Keywords

These keywords were added by machine and not by the authors. This process is experimental and the keywords may be updated as the learning algorithm improves.

1 Introduction

Retinal vessels are of much diagnostic significance, as they are commonly examined to evaluate and monitor various ophthalmological diseases. However, manual segmentation of retinal vessels is both tedious and time-consuming. To assist with this task, many approaches have been introduced in the last two decades to segment retinal vessels automatically. For example, Marin et al. employed the gray-level vector and moment invariant features to classify each pixel using a neural network [8]. Nguyen et al. utilized a multi-scale line detection scheme to compute vessel segmentation [11]. Orlando et al. performed vessel segmentation using a fully-connected Conditional Random Field (CRF) whose configuration is learned using a structured-output support vector machine [12]. Existing methods such as these, however, lack sufficiently discriminative representations and are easily affected by pathological regions, as shown in Fig. 1.

Fig. 1.
figure 1

Retinal vessel segmentation results. Existing vessel segmentation methods (e.g., Nguyen et al. [11], and Orlando et al. [12]) are affected by the optic disc and pathological regions (highlighted by red arrows), while our DeepVessel deals well with these regions.

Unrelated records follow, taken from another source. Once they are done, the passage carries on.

(** A log without [g.Go] and task return events of group [gid]. *)
Definition calm (gid : nat) (es : list event) : bool :=
  forallb (fun e => match e with
                    | EvGo g _ | EvTaskReturn g _ _ => negb (g =? gid)
                    | _ => true
                    end) es.

Lemma in_flight_app gid cur a b :
  in_flight gid cur (a ++ b) = in_flight gid (in_flight gid cur a) b.
Proof. apply fold_left_app. Qed.

Lemma peak_ge gid es : forall cur, cur <= peak gid cur es.
Proof. destruct es; intros cur; simpl; lia. Qed.

Lemma in_flight_le_peak gid es : forall cur, in_flight gid cur es <= peak gid cur es.
Proof.
  unfold in_flight.
  induction es as [|e es IH]; intros cur; simpl; [lia|].
  specialize (IH (flight_step gid cur e)). lia.
Qed.

Lemma peak_app gid a : forall cur b,
  peak gid cur (a ++ b)
  = Nat.max (peak gid cur a) (peak gid (in_flight gid cur a) b).
Proof.
  induction a as [|e a IH]; intros cur b; simpl.
  - pose proof (peak_ge gid b cur). lia.
  - rewrite IH. unfold in_flight. lia.
Qed.

Lemma calm_neutral gid es : forall cur,
  calm gid es = true -> in_flight gid cur es = cur /\ peak gid cur es = cur.
Proof.
  induction es as [|e es IH]; intros cur Hc; [now split|].
  simpl in Hc. apply andb_true_iff in Hc. destruct Hc as [He Hes].
  assert (Hstep : flight_step gid cur e = cur).
  { destruct e; try reflexivity; simpl in *; now destruct (g =? gid). }
  destruct (IH cur Hes) as [Hf Hp].
  unfold in_flight in *. simpl. rewrite Hstep. split; [assumption | lia].
Qed.

Section Flight.

Variable T : Type.
Variable task : nat -> T -> M (outcome (option error)).
Variable g : Group.
Variable env : Env.

(** The task functions neither spawn into this group nor write its return
    records. *)
Hypothesis task_calm : forall i x past, calm (g_id g) (snd (task i x env past)) = true.

(** From [st] to [st'] over the log [es]: the slots held never exceed
    those held at the start, no task was added, and unless a task panicked
    the slots held at the end are those of the tasks still spawned. *)
Definition Draining (st st' : gstate T) (es : list event) : Prop :=
  peak (g_id g) (length (running st)) es <= length (running st) /\
  length (running st') <= length (running st) /\
  (g_panic st' = None ->
   in_flight (g_id g) (length (running st)) es = length (running st')).

Lemma Draining_refl st : Draining st st [].
Proof. repeat split; simpl; auto. Qed.

Lemma Draining_trans st st1 st2 es1 es2 :
  Draining st st1 es1 ->
  (g_panic st1 = None -> Draining st1 st2 es2) ->
  (g_panic st1 <> None -> st2 = st1 /\ es2 = []) ->
  Draining st st2 (es1 ++ es2).
Proof.
  intros (Hp1 & Hl1 & Hf1) H2 Hstop.
  destruct (g_panic st1) as [v|] eqn:Hst1.
  - destruct Hstop as [-> ->]; [discriminate|]. rewrite app_nil_r.
    split; [assumption|]. split; [assumption|]. intros Hn. congruence.
  - destruct (H2 eq_refl) as (Hp2 & Hl2 & Hf2).
    split; [|split].
    + rewrite peak_app, (Hf1 eq_refl). lia.
    + lia.
    + intros Hn. now rewrite in_flight_app, (Hf1 eq_refl), (Hf2 Hn).
Qed.

Lemma run_task_Panic_events st k i x v past :
  nth_error (running st) k = Some (i, x) ->
  fst (task i x env past) = Panic v ->
  snd (run_task task g st k env past) = snd (task i x env past).
Proof.
  intros Hk Hr. unfold run_task. rewrite Hk, bind_eq, Hr. cbn [ret snd].
  now rewrite app_nil_r.
Qed.

Lemma run_task_draining st k past :
  Draining st (fst (run_task task g st k env past))
              (snd (run_task task g st k env past)).
Proof.
  destruct (nth_error (running st) k) as [[i x]|] eqn:Hk;
    [|unfold run_task; rewrite Hk; apply Draining_refl].
  pose proof (remove_nth_length _ _ _ Hk) as Hlen.
  destruct (calm_neutral _ _ (length (running st)) (task_calm i x past)) as [Hf Hp].
  destruct (fst (task i x env past)) as [r|v] eqn:Hr.
  - rewrite (run_task_Ret _ _ _ _ _ _ _ _ _ _ Hk Hr). cbn [fst snd running g_panic].
    assert (Htail : calm (g_id g)
                      (match r, g_err st with
                       | Some _, None => [EvCancel (g_id g)] | _, _ => [] end) = true)
      by (destruct r, (g_err st); reflexivity).
    set (tail := match r, g_err st with
                 | Some _, None => [EvCancel (g_id g)] | _, _ => [] end) in *.
    change (snd (task i x env past) ++ EvTaskReturn (g_id g) i r :: tail)
      with (snd (task i x env past) ++ [EvTaskReturn (g_id g) i r] ++ tail).
    destruct (calm_neutral _ _ (length (running st) - 1) Htail) as [Hft Hpt].
    assert (Hstep : in_flight (g_id g) (length (running st)) [EvTaskReturn (g_id g) i r]
                    = length (running st) - 1)
      by (unfold in_flight; simpl; now rewrite Nat.eqb_refl, Nat.sub_1_r).
    assert (Hpk : peak (g_id g) (length (running st)) [EvTaskReturn (g_id g) i r]
                  = length (running st))
      by (simpl; rewrite Nat.eqb_refl, <- Nat.sub_1_r; lia).
    split; [|split].
    + rewrite !peak_app, Hp, Hf, Hpk, Hstep, Hpt. lia.
    + simpl. lia.
    + intros _. rewrite !in_flight_app, Hf, Hstep, Hft. simpl. lia.
  - unfold Draining. rewrite (run_task_Panic_events _ _ _ _ _ _ Hk Hr).
    rewrite (run_task_running _ _ _ _ _ _ _ _ Hk).
    split; [lia|]. split; [lia|].
    intros Hn. rewrite (run_task_Panic _ _ _ _ _ _ _ _ _ _ Hk Hr) in Hn.
    discriminate.
Qed.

Deep learning (DL) have recently been demonstrated to yield highly discriminative representations that have aided in many computer vision tasks. For example, Convolutional Neural Networks (CNNs) have brought heightened performance in image classification and semantic image segmentation. Xie et al. employed a holistically-nested edge detection (HED) system with deep supervision to resolve the challenging ambiguity in object boundary detection [16]. Zheng et al. reformulated the Conditional Random Field (CRF) as a Recurrent Neural Network (RNN) to improve semantic image segmentation [18]. These works inspire us to learn rich hierarchical representation based on a DL architecture.

A DL-based vessel segmentation method is proposed in [9], which addressed the problem as pixel classification using a deep neural network. In [7], Li et al. employed cross-modality data transformation from retinal image to vessel map, and outputted the label map of all pixels for a given image patch. These methods has two drawbacks: first, it does not account for non-local correlations in classifying individual pixels/patches, which leads to failures caused by noise and local pathological regions; second, the classification strategy is computationally intensive for both the training and testing phases. In our paper, we address retinal vessel segmentation as a boundary detection task that is solved using a novel DL system called DeepVessel, which utilizes a CNN with a side-output layer to learn discriminative representations, and also a CRF layer that accounts for non-local pixel correlations. With this approach, our DeepVessel system achieves state-of-the-art performance on publicly-available datasets (DRIVE, STARE, and CHASE_DB1) with relatively efficient processing.

2 Proposed Method

Our DeepVessel architecture consists of three main layers. The first is a convolutional layer used to learn a multi-scale discriminative representation. The second is a side-output layer that operates with the early layers to generate a companion local output. The last one is a CRF layer, which is employed to further take into account the non-local pixel correlations. The overall architecture of our DeepVessel system is illustrated in Fig. 2.

Fig. 2.
figure 2

Architecture of our DeepVessel system, which consists of convolutional, side-output, and CRF layers. The front network is a four-stage HED-like architecture [16], where the side-output layer is inserted after the last convolutional layers in each stage (marked in Bold). The convolutional layer parameters are denoted as “Conv<receptive field size>-<number of channels>”. The CRF layer is represented as an RNN as done in [18]. The ReLU activation function is not shown for brevity. The red blocks exist only in the training phase.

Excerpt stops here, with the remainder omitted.